++++ Data shown ++++

Lemma gone_setInterval (s : State) (a : ref) (t : option handle) (c : Timer) :
  gone s a t -> callback_navigation c <> a ->
  gone (setInterval c s).2 a t.
Proof.
  intros [H1 H2 H3 H4] Hc. constructor; unfold_state; try done.
  - intros t' c' Hl. apply lookup_insert_Some in Hl as [[_ <-]|[_ Hl]]; [done|].
    by apply (H2 t' c').
  - intros t' Ht'. destruct (H4 t' Ht') as [Hn Hlt]. split; [|lia].
    rewrite lookup_insert_ne; [done | lia].
Qed.

(** A new session is a new object with a new interval. *)
Lemma gone_install (s : State) (a : ref) (t : option handle) (u r : string)
    (n : Navigation) :
  gone s a t ->
  gone (with_navigations (<[u := nextRef s]>)
          (with_heap (<[nextRef s := set_interval (Some (nextHandle s)) n]>)
             (snd (setInterval (StartCallback (nextRef s) u r)
                     (snd (alloc n s)))))) a t.
Proof.
  intros [H1 H2 H3 H4]. constructor; unfold_state.
  - intros u' Hl. apply lookup_insert_Some in Hl as [[_ Hl]|[_ Hl]]; [lia|].
    by apply (H1 u').
  - intros t' c' Hl. apply lookup_insert_Some in Hl as [[_ <-]|[_ Hl]].
    + simpl. lia.
    + by apply (H2 t' c').
  - lia.
  - intros t' Ht'. destruct (H4 t' Ht') as [Hn Hlt]. split; [|lia].
    rewrite lookup_insert_ne; [done | lia].
Qed.

Lemma gone_startNavigation (s : State) (a : ref) (t : option handle)
    (u r : string) (now : Z) (db : Outcomes) :
  gone s a t -> gone (startNavigation u r now db s).1.1 a t.
Proof.
  intros Hg. unfold startNavigation.
  destruct (decide _); [done|]. destruct (db 0%nat); [|done].
  destruct (routes s !! r) as [route|]; [|done].
  destruct (decide _); [|done]. destruct (db 1%nat); [|done].
  assert (Hg' : gone (updateRoute r alive true s) a t)
    by (eapply gone_same; [..|exact Hg]; done).
  destruct (processRouteForMovement _) as [pts|]; [|done].
  by apply (gone_install (updateRoute r alive true s)).
Qed.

++++

__Problem__
Go through the entries above and reproduce each one exactly.

__Result for this task__
Lemma gone_setInterval (s : State) (a : ref) (t : option handle) (c : Timer) :
  gone s a t -> callback_navigation c <> a ->
  gone (setInterval c s).2 a t.
Proof.
  intros [H1 H2 H3 H4] Hc. constructor; unfold_state; try done.
  - intros t' c' Hl. apply lookup_insert_Some in Hl as [[_ <-]|[_ Hl]]; [done|].
    by apply (H2 t' c').
  - intros t' Ht'. destruct (H4 t' Ht') as [Hn Hlt]. split; [|lia].
    rewrite lookup_insert_ne; [done | lia].
Qed.

(** A new session is a new object with a new interval. *)
Lemma gone_install (s : State) (a : ref) (t : option handle) (u r : string)
    (n : Navigation) :
  gone s a t ->
  gone (with_navigations (<[u := nextRef s]>)
          (with_heap (<[nextRef s := set_interval (Some (nextHandle s)) n]>)
             (snd (setInterval (StartCallback (nextRef s) u r)
                     (snd (alloc n s)))))) a t.
Proof.
  intros [H1 H2 H3 H4]. constructor; unfold_state.
  - intros u' Hl. apply lookup_insert_Some in Hl as [[_ Hl]|[_ Hl]]; [lia|].
    by apply (H1 u').
  - intros t' c' Hl. apply lookup_insert_Some in Hl as [[_ <-]|[_ Hl]].
    + simpl. lia.
    + by apply (H2 t' c').
  - lia.
  - intros t' Ht'. destruct (H4 t' Ht') as [Hn Hlt]. split; [|lia].
    rewrite lookup_insert_ne; [done | lia].
Qed.

Lemma gone_startNavigation (s : State) (a : ref) (t : option handle)
    (u r : string) (now : Z) (db : Outcomes) :
  gone s a t -> gone (startNavigation u r now db s).1.1 a t.
Proof.
  intros Hg. unfold startNavigation.
  destruct (decide _); [done|]. destruct (db 0%nat); [|done].
  destruct (routes s !! r) as [route|]; [|done].
  destruct (decide _); [|done]. destruct (db 1%nat); [|done].
  assert (Hg' : gone (updateRoute r alive true s) a t)
    by (eapply gone_same; [..|exact Hg]; done).
  destruct (processRouteForMovement _) as [pts|]; [|done].
  by apply (gone_install (updateRoute r alive true s)).
Qed.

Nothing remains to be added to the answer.